(Stored items)
============================================================
(** The message as its schema declares it. *)
Definition schema (m : t) : list field :=
  [implicit 1 (VString m.(int))].

(** The message with its default for every property that is not kept. *)
Definition only (kept : string → bool) (m : t) : t := {|
  int := if kept "int" then m.(int) else "";
|}.

#[global] Instance codec {PB : Protobuf} : MessageCodec t :=
  {| msg_base := base; msg_encode := encode; msg_field := decode_field |}.

#[global] Program Instance spec {PB : Protobuf} (PS : ProtobufSpec PB) : MessageSpec PS t :=
  {| msg_wire := wire; msg_valid := valid; msg_merge := merge |}.
Next Obligation. solve_encode_wire. Qed.
Next Obligation. solve_decode_wire. Qed.
Next Obligation. solve_merge_base. Qed.
Next Obligation. intros. solve_advances decode_field. Qed.

#[global] Program Instance data : MessageData t partial :=
  {| msg_fromJSON := fromJSON; msg_toJSON := toJSON;
     msg_fromPartial := fromPartial; msg_full := full |}.
Next Obligation. solve_json fromJSON toJSON. Qed.
Next Obligation. solve_partial fromPartial full. Qed.

#[global] Instance schema_wire {PB : Protobuf} {PS : ProtobufSpec PB} : WireSchema wire schema.
Proof. solve_schema_wire wire schema. Qed.

#[global] Instance schema_merge : MergeSchema merge schema.
Proof. solve_schema_merge merge schema. Qed.

(** Its row in the table of message types. *)
Definition message {PB : Protobuf} {PS : ProtobufSpec PB} : message_type :=
  plain_message "IntProto" nothing true schema only.

#[global] Instance message_lawful {PB : Protobuf} (PS : ProtobufSpec PB) : Lawful message.
Proof. solve_lawful decode_field fromJSON only. Qed.

End IntProto.

(** ** [DecProto] (cosmos/base/v1beta1/coin.js) *)

Module DecProto.

Record t := mk {
  dec : string;
}.

#[global] Instance t_eta : Settable t := λ m, mk m.(dec).

Definition base : t := mk "".

Definition encode {PB : Protobuf} (message : t) (writer : Writer) : Writer :=
  writer
  @> when (str_neq message.(dec) "") (fun w => w @> uint32 10 @> string_ message.(dec)).

Definition decode_field {PB : Protobuf} (tag : Z) (message : t) : RM t :=
  match field_number tag with
  | 1 => v ← read_string; mret (message <| dec := v |>)
  | _ => _ ← skipType (wire_type tag); mret message
  end.

Definition decode {PB : Protobuf} (length : option Z) : RM t :=
  decode_message length base decode_field.

Definition fromJSON (object : js) : result t :=
  dec' ← field_or object "dec" to_string "";
  Ok (mk dec').

Definition toJSON (message : t) : js :=
  Obj ([("dec", Str message.(dec))]).

Record partial := mkPartial {
  p_dec : option string;
}.

Definition fromPartial (object : partial) : t := {|
  dec := object.(p_dec) ?? "";
|}.

(** The object with no property given. *)
Definition nothing : partial := mkPartial None.

(** The bytes [encode] writes. *)
Definition wire {PB : Protobuf} {PS : ProtobufSpec PB} (m : t) : bytes :=
  f_string 10 m.(dec).

Definition valid (m : t) : Prop :=
  True.

Definition encodable {PB : Protobuf} {PS : ProtobufSpec PB} (m : t) : Prop :=
  valid m ∧ small (wire m).

Definition merge (m a : t) : t := {|
  dec := later_string m.(dec) a.(dec);
|}.

(** A whole message seen as a partial one. *)
Definition full (m : t) : partial := {|
  p_dec := Some m.(dec);
|}.

(** The message as its schema declares it. *)
Definition schema (m : t) : list field :=
  [implicit 1 (VString m.(dec))].

(** The message with its default for every property that is not kept. *)
Definition only (kept : string → bool) (m : t) : t := {|
  dec := if kept "dec" then m.(dec) else "";
|}.

#[global] Instance codec {PB : Protobuf} : MessageCodec t :=
  {| msg_base := base; msg_encode := encode; msg_field := decode_field |}.

#[global] Program Instance spec {PB : Protobuf} (PS : ProtobufSpec PB) : MessageSpec PS t :=
  {| msg_wire := wire; msg_valid := valid; msg_merge := merge |}.
Next Obligation. solve_encode_wire. Qed.
Next Obligation. solve_decode_wire. Qed.
Next Obligation. solve_merge_base. Qed.
Next Obligation. intros. solve_advances decode_field. Qed.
============================================================
## What is expected
Copy out all of the lines above exactly.

## Output for this exercise
(** The message as its schema declares it. *)
Definition schema (m : t) : list field :=
  [implicit 1 (VString m.(int))].

(** The message with its default for every property that is not kept. *)
Definition only (kept : string → bool) (m : t) : t := {|
  int := if kept "int" then m.(int) else "";
|}.

#[global] Instance codec {PB : Protobuf} : MessageCodec t :=
  {| msg_base := base; msg_encode := encode; msg_field := decode_field |}.

#[global] Program Instance spec {PB : Protobuf} (PS : ProtobufSpec PB) : MessageSpec PS t :=
  {| msg_wire := wire; msg_valid := valid; msg_merge := merge |}.
Next Obligation. solve_encode_wire. Qed.
Next Obligation. solve_decode_wire. Qed.
Next Obligation. solve_merge_base. Qed.
Next Obligation. intros. solve_advances decode_field. Qed.

#[global] Program Instance data : MessageData t partial :=
  {| msg_fromJSON := fromJSON; msg_toJSON := toJSON;
     msg_fromPartial := fromPartial; msg_full := full |}.
Next Obligation. solve_json fromJSON toJSON. Qed.
Next Obligation. solve_partial fromPartial full. Qed.

#[global] Instance schema_wire {PB : Protobuf} {PS : ProtobufSpec PB} : WireSchema wire schema.
Proof. solve_schema_wire wire schema. Qed.

#[global] Instance schema_merge : MergeSchema merge schema.
Proof. solve_schema_merge merge schema. Qed.

(** Its row in the table of message types. *)
Definition message {PB : Protobuf} {PS : ProtobufSpec PB} : message_type :=
  plain_message "IntProto" nothing true schema only.

#[global] Instance message_lawful {PB : Protobuf} (PS : ProtobufSpec PB) : Lawful message.
Proof. solve_lawful decode_field fromJSON only. Qed.

End IntProto.

(** ** [DecProto] (cosmos/base/v1beta1/coin.js) *)

Module DecProto.

Record t := mk {
  dec : string;
}.

#[global] Instance t_eta : Settable t := λ m, mk m.(dec).

Definition base : t := mk "".

Definition encode {PB : Protobuf} (message : t) (writer : Writer) : Writer :=
  writer
  @> when (str_neq message.(dec) "") (fun w => w @> uint32 10 @> string_ message.(dec)).

Definition decode_field {PB : Protobuf} (tag : Z) (message : t) : RM t :=
  match field_number tag with
  | 1 => v ← read_string; mret (message <| dec := v |>)
  | _ => _ ← skipType (wire_type tag); mret message
  end.

Definition decode {PB : Protobuf} (length : option Z) : RM t :=
  decode_message length base decode_field.

Definition fromJSON (object : js) : result t :=
  dec' ← field_or object "dec" to_string "";
  Ok (mk dec').

Definition toJSON (message : t) : js :=
  Obj ([("dec", Str message.(dec))]).

Record partial := mkPartial {
  p_dec : option string;
}.

Definition fromPartial (object : partial) : t := {|
  dec := object.(p_dec) ?? "";
|}.

(** The object with no property given. *)
Definition nothing : partial := mkPartial None.

(** The bytes [encode] writes. *)
Definition wire {PB : Protobuf} {PS : ProtobufSpec PB} (m : t) : bytes :=
  f_string 10 m.(dec).

Definition valid (m : t) : Prop :=
  True.

Definition encodable {PB : Protobuf} {PS : ProtobufSpec PB} (m : t) : Prop :=
  valid m ∧ small (wire m).

Definition merge (m a : t) : t := {|
  dec := later_string m.(dec) a.(dec);
|}.

(** A whole message seen as a partial one. *)
Definition full (m : t) : partial := {|
  p_dec := Some m.(dec);
|}.

(** The message as its schema declares it. *)
Definition schema (m : t) : list field :=
  [implicit 1 (VString m.(dec))].

(** The message with its default for every property that is not kept. *)
Definition only (kept : string → bool) (m : t) : t := {|
  dec := if kept "dec" then m.(dec) else "";
|}.

#[global] Instance codec {PB : Protobuf} : MessageCodec t :=
  {| msg_base := base; msg_encode := encode; msg_field := decode_field |}.

#[global] Program Instance spec {PB : Protobuf} (PS : ProtobufSpec PB) : MessageSpec PS t :=
  {| msg_wire := wire; msg_valid := valid; msg_merge := merge |}.
Next Obligation. solve_encode_wire. Qed.
Next Obligation. solve_decode_wire. Qed.
Next Obligation. solve_merge_base. Qed.
Next Obligation. intros. solve_advances decode_field. Qed.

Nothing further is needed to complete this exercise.